In November 2016, after two failed attempts at democratic general elections, Suu Kyi’s NLD won a landslide victory for the seats in the national parliament. The people from Myanmar celebrated, the western world with them, and Aung San Suu Kyi became the de-facto leader of Myanmar. The world’s eyes turned to her, hopeful, as she prepared to lead the country’s transition to democracy.
Less than three years have passed, and Daw Suu Kyi’s international reputation is in pieces. Several of her awards have been revoked and there is a growing public call to take away her Nobel Peace Prize. Her moral authority, once an international symbol of resistance, is increasingly questioned. Twenty-eight years of political activism seem to have been torn to shreds in just two years and ten months.
What has happened?
The Rohingya are a Muslim minority group in Rakhine State, in the western half of Myanmar, who are not recognized as citizens by the country’s government. Since 2012, intercommunal violence has increased in Rakhine State leading to riots and the internal displacement of more than 140,000 Rohingya. In 2015 they were stripped of their identification papers, leaving them stateless and without protection.
The minority’s mistreatment led to the formation of the Arakan Rohingya Salvation Army, an insurgent group. In 2016 and 2017 they attacked some of Myanmar’s police posts and killed 12 people; as a response, Myanmar’s military or Tatmadaw, launched an attack against Rohingya communities. According to a recent UNHRC Report released this year, the Tatmadaw targeted villages based on their ethnic background, attacked civilian population, and killed men, women and children without distinction. They also looted, destroyed and burnt homes and property. Of the 1.1 million Rohingya registered in Myanmar before 2016, more than 700,000 have fled the country and remain as refugees in Bangladesh.

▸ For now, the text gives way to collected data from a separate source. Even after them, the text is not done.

Fixpoint events_ok (t : Instant) (evs : list event) : Prop :=
  match evs with [] => True | ev :: evs => event_ok t ev ∧ events_ok (event_end ev) evs end.

Definition end_time (t : Instant) (evs : list event) : Instant := default t (event_end <$> last evs).

Definition crawl_turns (evs : list event) : Z :=
  Z.of_nat (length (filter (λ ev, match ev with CrawlTurn _ => true | _ => false end = true) evs)).
Definition lookup_turns (evs : list event) : Z :=
  Z.of_nat (length (filter (λ ev, match ev with LookupTurn _ => true | _ => false end = true) evs)).

(** Below this value of its counter an identifier of the crawl carries no tag. *)
Definition CRAWL_TIDS : Z := 165 * 2 ^ 56.

Definition crawl_actor (s : DHTServer) : CrawlActor.CrawlActor := Publish.actor (crawl_engine s).

(** The counters leave room for [nc] crawl turns and [nl] lookup turns. *)
Record room (nc nl : Z) (s : DHTServer) : Prop := {
  ro_burst : 0 ≤ cf_burst (CrawlActor.config (crawl_actor s));
  ro_crawl : CrawlActor.next_tid (crawl_actor s) + nc * cf_burst (CrawlActor.config (crawl_actor s)) ≤ CRAWL_TIDS;
  ro_queries : 0 ≤ PeerLookup.max_queries (peer_lookup s);
  ro_active : 0 ≤ PeerLookup.max_active_lookups (peer_lookup s);
  ro_tid : PeerLookup.next_tid (peer_lookup s) + nl * (73 * (PeerLookup.max_active_lookups (peer_lookup s) + 1)) ≤ 2 ^ 56;
  ro_id : PeerLookup.next_lookup_id (peer_lookup s) + nl ≤ u64_max;
}.

Lemma room_message t nc nl s s' : message_step t s s' → room nc nl s → room nc nl s'.
Proof.
  intros (_ & _ & [= Hc Ht _ _ _ Hi Htl _ _ H1 H2 _ _ _] & _) []. unfold crawl_actor in *.
  constructor; unfold crawl_actor; rewrite ?Hc, ?Ht, ?Hi, ?Htl, ?H1, ?H2; done.
Qed.

Lemma crawl_turn_ok t x e nc nl :
  server_ok t (server x) → room (nc + 1) nl (server x) → 0 ≤ nc → Publish.turn_ok t e →
  ∃ x', handle_event x (CrawlTurn e) = Some x' ∧ server_ok (Publish.turn_end e) (server x') ∧ room nc nl (server x')
    ∧ fixed (server x') = fixed (server x) ∧ length (workers x') = length (workers x).
Proof.
  intros Hok Hro Hnc He. pose proof (Publish.turn_ok_le _ _ He) as Hle. cbn [handle_event].
  destruct (Publish.turn_step t (crawl_engine (server x)) e (so_engine _ _ Hok) He) as (e' & -> & Hok' & Hc & Ht).
  - apply Hro.
  - destruct Hro as [? Hb _ _ _ _]. unfold crawl_actor, CRAWL_TIDS, u64_max in *.
    change (2 ^ 56) with 72057594037927936 in *. nia.
  - eexists. split; [done|]. cbn [server workers]. pose proof (server_ok_mono _ _ _ Hok Hle) as [].
    split; [by constructor|]. split; [|done]. destruct Hro. unfold crawl_actor in *.
    constructor; unfold crawl_actor; cbn [crawl_engine set_engine peer_lookup]; try done; rewrite ?Hc; [done|nia].
Qed.

Lemma lookup_turn_ok t x l nc nl :
  server_ok t (server x) → room nc (nl + 1) (server x) → 0 ≤ nl → event_ok t (LookupTurn l) →
  ∃ x', handle_event x (LookupTurn l) = Some x' ∧ server_ok (PeerLookup.sp_fin l) (server x') ∧ room nc nl (server x')
    ∧ fixed (server x') = fixed (server x) ∧ length (workers x') = length (workers x).
Proof.
  intros Hok Hro Hnl (Hle & Henv & Hsub). cbn [handle_event]. pose proof (PeerLookup.eo_order_ok _ _ _ Henv) as Hfin.
  destruct (PeerLookup.lookup_event_ok t (peer_lookup (server x)) (lookup_event (server x) (PeerLookup.sp_event l))
    (PeerLookup.sp_env l) (PeerLookup.sp_now l) (PeerLookup.sp_fin l) (so_lookup _ _ Hok) (so_live _ _ Hok) Hle Henv)
    as (l' & -> & Hst).
  - destruct (PeerLookup.sp_event l) as [| |closed snap|r|]; simpl; try done; [|by apply Hsub].
    destruct (so_engine _ _ Hok) as (_ & _ & Hsn & _). exact Hsn.
  - apply Hro.
  - destruct Hro. nia.
  - destruct Hro. lia.
  - destruct Hst as [Hl Hlim Hid Htid Hlive]. eexists. split; [done|]. cbn [server workers].
    assert (t ≤ PeerLookup.sp_fin l) as Htf by lia. pose proof (server_ok_mono _ _ _ Hok Htf) as [].
    split; [by constructor|]. split; [|done]. injection Hlim as H1 H2 _ _ _. destruct Hro.
    constructor; cbn [peer_lookup set_lookup]; try done; rewrite ?H1, ?H2; try done; [nia|lia].
Qed.

Lemma server_event_ok t x ev evs :
  server_ok t (server x) → room (crawl_turns (ev :: evs)) (lookup_turns (ev :: evs)) (server x) → event_ok t ev →
  ∃ x', handle_event x ev = Some x' ∧ server_ok (event_end ev) (server x')
    ∧ room (crawl_turns evs) (lookup_turns evs) (server x') ∧ fixed (server x') = fixed (server x)
    ∧ length (workers x') = length (workers x).
Proof.
  intros Hok Hro Hev. destruct ev as [w data remote local i|e|ev now|l].
  - destruct Hev as (Hi & Hd & Hlen & Ha & Htl). cbn [handle_event event_end].
    assert (t ≤ response_at i) as Hle by lia. pose proof (server_ok_mono _ _ _ Hok Hle) as Hok1.
    destruct (workers x !! w) as [wk|]; [|by exists x].
    destruct (message_ok_step (response_at i) (server x) wk data remote local i Hok1 Hd Hlen Ha Htl) as (s' & w' & -> & Hst).
    eexists. split; [done|]. cbn [server workers fst snd]. split; [apply Hst|]. split; [by eapply room_message|].
    split; [apply Hst|by rewrite length_insert].
  - apply (crawl_turn_ok t x e); try done; [|unfold crawl_turns; lia].
    replace (crawl_turns evs + 1) with (crawl_turns (CrawlTurn e :: evs)); [done|]. unfold crawl_turns.
    rewrite filter_cons_True by done. simpl. lia.
  - cbn [handle_event event_end]. pose proof (server_ok_mono _ _ _ Hok Hev) as Hok1.
    destruct (DiscoveryActor.disc_event_ok hex_encode now (discovery (server x)) (discovery_event (server x) ev) now (so_discovery _ _ Hok1))
      as (d & Hd & _); [lia|]. rewrite Hd. pose proof (disc_turn now (server x) _ d Hok1 Hd) as Hst.
    eexists. split; [done|]. cbn [server workers]. split; [apply Hst|]. split; [by eapply room_message|]. split; [apply Hst|done].
  - apply (lookup_turn_ok t x l); try done; [|unfold lookup_turns; lia].
    replace (lookup_turns evs + 1) with (lookup_turns (LookupTurn l :: evs)); [done|]. unfold lookup_turns.
    rewrite filter_cons_True by done. simpl. lia.
Qed.

Lemma server_run_ok evs t x :
  server_ok t (server x) → room (crawl_turns evs) (lookup_turns evs) (server x) → events_ok t evs →
  ∃ x', run x evs = Some x' ∧ server_ok (end_time t evs) (server x') ∧ room 0 0 (server x')
    ∧ fixed (server x') = fixed (server x) ∧ length (workers x') = length (workers x).
Proof.
  revert t x; induction evs as [|ev evs IH]; intros t x Hok Hro Hev; cbn [run]; [by exists x|].
  destruct Hev as [Hev Hevs]. destruct (server_event_ok t x ev evs Hok Hro Hev) as (x1 & -> & Hok1 & Hro1 & Hf1 & Hl1).
  destruct (IH _ x1 Hok1 Hro1 Hevs) as (x' & -> & Hok' & Hro' & Hf' & Hl').
  exists x'. split; [done|]. replace (end_time t (ev :: evs)) with (end_time (event_end ev) evs); [split_and!; try done; congruence|].
  unfold end_time. by destruct evs as [|e evs] using rev_ind; [|rewrite app_comm_cons, !last_snoc].
Qed.

Definition options_ok (o : DHTOptions) : Prop :=
  crawl_options_ok (dh_crawl o) ∧ PeerLookup.options_ok (dh_peer_lookup o) ∧ DiscoveryActor.options_ok (dh_discovery o)
  ∧ 0 < dh_hash_queue_capacity o.

(** The transaction counters last for the history. *)
Definition tids_last (o : DHTOptions) (evs : list event) : Prop :=
  1 + crawl_turns evs * cf_burst (from_options (dh_crawl o)) ≤ CRAWL_TIDS
  ∧ PeerLookup.tid_budget (dh_peer_lookup o) (Z.to_nat (lookup_turns evs)) ≤ 2 ^ 56.

Lemma server_start_ok o nid secret n t :
  options_ok o → NodeId.id20 nid →
  ∃ x, start o nid secret n t = Some x ∧ server_ok t (server x)
    ∧ (∀ evs, tids_last o evs → room (crawl_turns evs) (lookup_turns evs) (server x)).
Proof.
  intros (Hc & Hp & Hd & Hq) Hid. unfold start, new. destruct (Z.leb_spec (dh_hash_queue_capacity o) 0); [lia|].
  eexists. split; [done|]. cbn [server]. apply CrawlActor.limits_of_options in Hc as Hlim. 
  destruct (PeerLookup.lookup_new_ok (dh_netmode o) nid (existsb is_ipv4 (bind_addrs (dh_netmode o) (dh_port o)))
    (existsb is_ipv6 (bind_addrs (dh_netmode o) (dh_port o))) (dh_peer_lookup o) t Hp) as [Hl Hlive].
  split.
  - constructor; first [done|by apply Publish.engine_new_ok|apply DiscoveryActor.disc_new_ok; [done|lia]].
  - intros evs [Hb Ht]. destruct Hp as [Ha Hm]. unfold PeerLookup.tid_budget in Ht.
    assert (0 ≤ lookup_turns evs) by (unfold lookup_turns; lia). rewrite Z2Nat.id in Ht by done.
    change (2 ^ 56) with 72057594037927936 in *.
    constructor; simpl; try done; [apply Hlim|unfold u64_max; nia].
Qed.

(** C1: the whole server runs safely.  Whatever bytes arrive from whatever
    addresses on however many workers, interleaved in any order with the
    turns of the crawl, the discovery and the lookups, as long as the clock
    does not go back and the transaction counters last: no task panics, the
    invariants of all three actors hold together over the snapshot and the
    channels they share, and every datagram the server has sent went out
    through one of its sockets and is a complete bencoded response with a
    twenty-byte identifier, the receiver's own token and at most eight
    well-formed nodes. *)
Theorem server_history_safe (o : DHTOptions) (nid secret : list Z) (num_workers : nat) (t : Instant)
    (evs : list event) :
  options_ok o → NodeId.id20 nid → events_ok t evs → tids_last o evs →
  ∃ x0 x, start o nid secret num_workers t = Some x0 ∧ run x0 evs = Some x
    ∧ server_ok (end_time t evs) (server x) ∧ length (workers x) = length (workers x0).
Proof.
  intros Ho Hid Hev Ht. destruct (server_start_ok o nid secret num_workers t Ho Hid) as (x0 & H0 & Hok & Hro).
  destruct (server_run_ok evs t x0 Hok (Hro evs Ht) Hev) as (x & Hr & Hok' & _ & _ & Hl). by exists x0, x.
Qed.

Up until now, Aung San Suu Kyi’s only opinion about the Rohingya situation has been that the government could have handled things better. In September 2018, two Reuter’s journalists that were looking into the Tatmadaw’s actions in Rohingya state were arrested for alleged possession of official secrets (despite evidence that they had been set up) and convicted to seven years of prison. Aung San Suu Kyi defended the civil court’s verdict.
To an international public accustomed to seeing her as a symbol of dialogue and non-violence, this behavior came as a shock. As such, several theses trying to explain her actions—or lack thereof—have been proposed. Her defenders sustain that she is showing pragmatism and trying to avoid conflicts with the military leaders, in a situation where they continue to hold one quarter of the parliament seats and significant constitutional powers. Others claim that as a Buddhist and a member of Myanmar’s largest ethnic group, she has never really cared about the Muslim and Christian minorities of the country. This last argument is especially surprising when one analyses previous speeches and writings of hers. Where is the tolerance and non-violence she once spoke of? Could she have given in to the fear of losing power?
Regardless of her reasons, other questions remain for those that once praised her, but now view her silence as condemning and complicit:
Firstly, were Aung San Suu Kyi’s values and morals exclusively her own, or were they imposed by a public eager to use her as a political standard?
Consequently, is this failure her own fault or is it also a product of the circumstances she was placed in?
And finally, in a world that places such high standards on heroes and role-models, can any human being—including Aung San Suu Kyi—live up to them?
If the answer is no, then, why create heroes at all?